Your Life Insurance Can Help Pay For Your LTC

Lawmakers from several states are encouraging elderly people to use their life insurance to help pay for their Long Term Care through viatical settlements.

Currently, life insurance in an amount over $1500 of death benefit had to be cashed in prior to qualifying for Medicaid.  The money received from cash value could be used like any other funds, spent for care, repairs on the house for an “at home” spouse, etc.  Typically these were small $5000 life policies with negligible cash value.  A term life policy with no cash value was simply dropped at time of Medicaid eligibility.

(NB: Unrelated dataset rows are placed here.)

(** * Further properties of the header's members *)

(** ** The single-model accessors on every slot count *)

(** X1. [get_synapse_model] returns a value only for a builder with exactly
    one synapse-model slot, and then that slot's id; it throws exactly when
    there are several slots, always the same [KernelException]; and it is
    undefined exactly when there is no slot at all. *)
Theorem get_synapse_model_cases (b : ConnBuilder) :
  (∀ m, get_synapse_model b = Return m ↔ synapse_model_id_ b = [m]) ∧
  (∀ e, get_synapse_model b = Throw e ↔
     (1 < length (synapse_model_id_ b))%nat ∧
     e = KernelException
           "Can only retrieve synapse model when one synapse per connection is used.") ∧
  (get_synapse_model b = Undefined ↔ synapse_model_id_ b = []).
Proof.
  unfold get_synapse_model.
  destruct (decide (1 < length (synapse_model_id_ b))%nat) as [Hmany | Hfew].
  - rewrite bool_decide_eq_true_2 by done.
    split; [|split]; [intros m | intros e |]; split; try done.
    + intros Hm. rewrite Hm in Hmany. simpl in Hmany. lia.
    + by intros [= <-].
    + by intros [_ ->].
    + intros Hm. rewrite Hm in Hmany. simpl in Hmany. lia.
  - rewrite bool_decide_eq_false_2 by done.
    destruct (synapse_model_id_ b) as [|m0 [|m1 l]]; simpl in *; [| |lia].
    + split; [|split]; [intros m | intros e |]; split; try done.
      intros [? _]. lia.
    + split; [|split]; [intros m | intros e |]; split; try done.
      * by intros [= ->].
      * by intros [= ->].
      * intros [? _]. lia.
Qed.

A viatical settlement, sometimes called a life settlement is when a life insurance policy is sold to an investor.  This purchaser pays the premiums due and collects the insurance proceeds at death.  If the insurred individual needs LTC services, it follows that death might not be too many years off thus creating a potential profit for the purchaser of the policy.

Even a term life policy with no cash value can be of value if death is not too far off.  This gives value where dropping or cancelling the policy gives nothing back to the insurred.  Typically a life insurance pllicy needs to be $50,000 or larger to interest any potential purchaser.

With the new regulations being proposed to encourage and regulate this market, the proceeds of life policy sale are placed into an irrevocable bank account and can only be used for the payment of the insurred’s LTC services.  This helps the state reduce Medicaid expenses when the person needing LTC can pay longer out of pocket rather than accessing Medicaid sooner.

It also allows the person receiving care to pay for the care he/she wants, in the setting of choice, versus the often required nursing home placement on Medicaid.  Thus there is value for all three parties, the purchaser, the insurred, and Medicaid.  If the person receiving care is thus able to remain at home or in an assisted living facility longer, those care providers benefit as well.

States are starting to enc ourage and regulate this business as stated in a recent article in the Wall Street Journal.  People with life insurance policies above $50,000 may not be aware of this strategy.  By allowing them to use an asset they may not know they have, professionals can prolong the care they desire, in the setting they want, for the good of all.